IT was an unlikely setting for Australia’s biggest bank heist.

On a muggy November night in the sleepy sugar cane town of Murwillumbah, just across the NSW border from the Gold Coast, a gang of five highly-skilled, professional bank robbers pulled off an audacious crime.

Their target was the Bank of NSW (now Westpac), on the town’s main street, just a few steps from the police station.

As the town slept, the men broke into the bank through the wooden back door, and made straight for the strongroom.

There, they set up a sophisticated magnetic drilling rig and proceeded to bust open the vault.

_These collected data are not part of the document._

(* ===== verification/PatchIndex.v ===== *)
(** * Patch index files

    The header with its block descriptors, the entries of three versions, the blocks,
    the parser and the builder (src/crates/cascette-formats/src/patch_index).  A parser
    that keeps a position takes the rest of the data instead; the sizes in error values
    are kept. *)

From S2P Require Import Prelude Bytes Utf8 Cursor Collections.
Local Open Scope Z_scope.

Module PatchIndex.

Inductive PatchIndexError : Type :=
| DataTooShort (actual minimum : nat)
| TruncatedHeader (header_size : Z) (actual : nat)
| TruncatedData (expected : Z) (actual : nat)
| UnsupportedVersion (version : Z)
| DataSizeMismatch (declared : Z) (actual : nat)
| InvalidBlockVersion (block_type expected actual : Z)
| IoError
| EntryOverflow (block_type needed : Z) (available : nat).

Notation presult := (result PatchIndexError).

(** ** Fields *)

(** [u32::from_le_bytes] of the next four bytes, which are there. *)
Definition take_u32 (l : bytes) : Z * bytes := (from_le_bytes (take 4 l), drop 4 l).

(** [key[..ks].copy_from_slice(&data[pos..pos + ks])] into sixteen zero bytes. *)
Definition take_key (ks : nat) (l : bytes) : outcome (bytes * bytes) :=
  if (16 <? ks)%nat then Panic else Ret (take ks l ++ zeros (16 - ks), drop ks l).

(** [&key[..ks]] of an array of sixteen bytes. *)
Definition key_prefix (ks : nat) (key : bytes) : outcome bytes := if (16 <? ks)%nat then Panic else Ret (take ks key).

(** ** Header *)

Definition MIN_HEADER_SIZE : nat := 14%nat.

Record BlockDescriptor := { block_type : Z; block_size : Z }.

Record PatchIndexHeader := {
  header_size : Z;
  version : Z;
  data_size : Z;
  h_key_size : Z;
  key_data : bytes;
  extra_data : bytes;
  blocks : list BlockDescriptor;
}.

Inside was $1,763,400 in used bills - 50s, 20s, 10s, fives, twos and ones - neatly packed into small plastic containers inside seven cardboard boxes.

That’s about $8.3 million in today’s money.

When they had completed their haul, the gang calmly removed the loot and packed away their equipment, before removing the dials and the handle to the Chubb safe which had contained the notes.

On their way out, they jammed the tumblers to the locks on the strongroom.

The audacious robbery was front page news
The audacious robbery was front page news

At 7.30am on Thursday, November 23, 1978, a security guard doing his rounds noticed something amiss at the rear of the bank.

The wooden doors were slightly ajar. Of the two locks, one was broken. Within minutes, the police had arrived. What they found inside staggered them.

The strongroom had been tampered with, but they couldn’t know for sure because they couldn’t get in. With the tumblers on the lock jammed, the police and bank staff were helpless.

Four safe installation experts from Chubb were flown down from Brisbane in a hastily-organised charter flight. Despite their best efforts, they couldn’t get in either.

A council work crew with drills, jackhammers and other machinery who were working nearby were then called in to smash through the bank’s outside wall and into the vault.

By that time, hundreds of people had crowded the town’s main street to watch the drama unfold.

At around 4.30pm, nine hours after the security guard raised the alarm, the workers broke through.

A bank official stuck his head through and confirmed what everyone had suspected: The cupboard was bare.

It was Australia’s biggest heist since the audacious Great Bookie Robbery, when machine gun-toting crooks stole $1.3 million as bookmakers paid out bets at Melbourne’s Victorian Club in April 1976. And it has never been solved.

The culprits were sophisticated in their methods. They used an electro-magnetic drill stand that clamped onto the safe and allowed them to drill to within 5mm of the crucial point in the locking system.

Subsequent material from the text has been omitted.